Um mundo mergulhado numa crise energética, uma guerra na Ucrânia que já está a gerar mudanças profundas no equilíbrio geopolítico internacional, um contexto doméstico de crescimento anémico, que nos conduz cada vez mais para a periferia das economias da União Europeia, os desafios da transição climática e digital. Nada disto parece ter pesado nas reflexões do governo na altura de apresentar um Orçamento do Estado para 2022 decalcado da proposta que tinha sido chumbada há seis meses na Assembleia da República. As palavras e as intenções estão lá. Os atos e os investimentos necessários para as passar à prática, nem por sombras.
As novidades, no documento que começará a ser discutido na generalidade na próxima semana, resumem-se, com uma ou outra exceção, a medidas conjunturais, como o fim do Pagamento Especial por Conta e uma dedução à coleta de IRC resumida a 25% do investimento e a um teto de 150 milhões de euros. Continua ausente uma visão de futuro, uma estratégia com cabeça, tronco e membros para fazer crescer o país, melhorar as condições de vida de todos os portugueses - nomeadamente da classe média, novamente votada ao desprezo - e incentivar a inovação e a competitividade das empresas nacionais.
Esperava-se um verdadeiro alívio fiscal, mas o que se antevê, entre as supracitadas medidas de "apoio" às empresas e as mexidas nos escalões de IRS, é um agravamento real da carga fiscal.

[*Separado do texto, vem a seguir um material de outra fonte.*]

(** * wwebjs-api: session supervision and event dispatch

    A shallow embedding of the event-dispatch core of the service
    (utils module, websocket module, session controller, server
    bootstrap) together with the properties of its callback filter,
    webhook dispatcher, readiness wait and WebSocket hub.

    Conventions.  JavaScript functions that mutate module state or talk
    to the outside world are functions on a [world]: the hub map
    [wssMap], the session registry and an append-only [trace] of the
    externally visible effects (HTTP posts, socket operations, log
    lines, HTTP responses).  What the environment answers (the outcome of
    an HTTP post, the close confirmation of an acceptor, the content of a
    polled object, the lateness of a timer) is an explicit argument. *)

From Stdlib Require Import ZArith Ascii String.
From stdpp Require Import base strings gmap list.

Open Scope Z_scope.

(** ** JavaScript values and strings *)

Module Js.

(** The values that flow through the embedded code.  Objects carry
    their properties as an association list, the first binding of a key
    winning. *)
#[warnings="-register-all"]
Inductive value :=
| VUndefined
| VNull
| VBool (b : bool)
| VNum (n : Z)
| VStr (s : string)
| VObj (fields : list (string * value)).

Esperavam-se reformas profundas na justiça, que a tornassem mais célere e eficiente, mas os investimentos que sobressaem da proposta de Orçamento referem-se a obras em tribunais e à instalação de novos sistemas de software. Muda-se o embrulho, mas nada se faz em relação ao conteúdo.
Inovação, digitalização, qualificações e descarbonização. Palavras que deveriam ser sinónimos de prioridades absolutas, sobretudo quando estão em causa apoios às empresas nacionais, mas que no Orçamento do Estado para 2022, no âmbito do Plano de Recuperação e Resiliência, se traduzem num investimento a fundo perdido de 900 milhões de euros. Menos 90 milhões do que os 990 milhões que o governo admite injetar na TAP, cada vez mais um encargo difícil de explicar aos contribuintes, no quadro do seu processo de reestruturação, e exatamente o mesmo valor que, em outubro, o então ministro João Leão tinha para apresentar ao país.
É certo que um Orçamento do Estado, sobretudo quando votado após mais de quatro meses de gestão em duodécimos, é um plano limitado, desde logo no tempo. Mas isso não significa que este não tenha uma enorme importância em termos da visão estratégica que é transmitida ao país. Principalmente quando se trata de um Orçamento que surge no contexto da recuperação económica pós-pandemia, fortalecido por um novo quadro comunitário e pelas verbas do plano de recuperação e resiliência. E a mensagem que nos é transmitida é o business as usual. Como se nada tivesse mudado. Como se nada tivesse de mudar urgentemente em Portugal.
Visto de Bruxelas, este projeto, apresentado pelo governo que saiu das legislativas de janeiro, reforçado por uma clara maioria absoluta, chega a gerar um sentimento de impotência. No meu trabalho como deputada europeia, representante do meu país, estou diretamente envolvida em dossiês como a Estratégia Industrial, o Guião para a Década Digital e a Eficiência Energética. Temas de enorme importância para o futuro da União Europeia. No meu trabalho, nomeadamente nas iniciativas em que sou relatora pelo Parlamento Europeu, procuro, dentro dos limites das minhas funções, influenciar o caminho que os 27 irão seguir nos próximos anos. Um caminho que determinará a prosperidade futura da nossa União, a competitividade das nossas empresas, a qualidade de vida dos nossos cidadãos. Mas depois olho para Portugal e pergunto-me o que irá o meu próprio país retirar de tudo isto. O que faltará para que percebamos que não se obtêm resultados diferentes repetindo a mesma fórmula.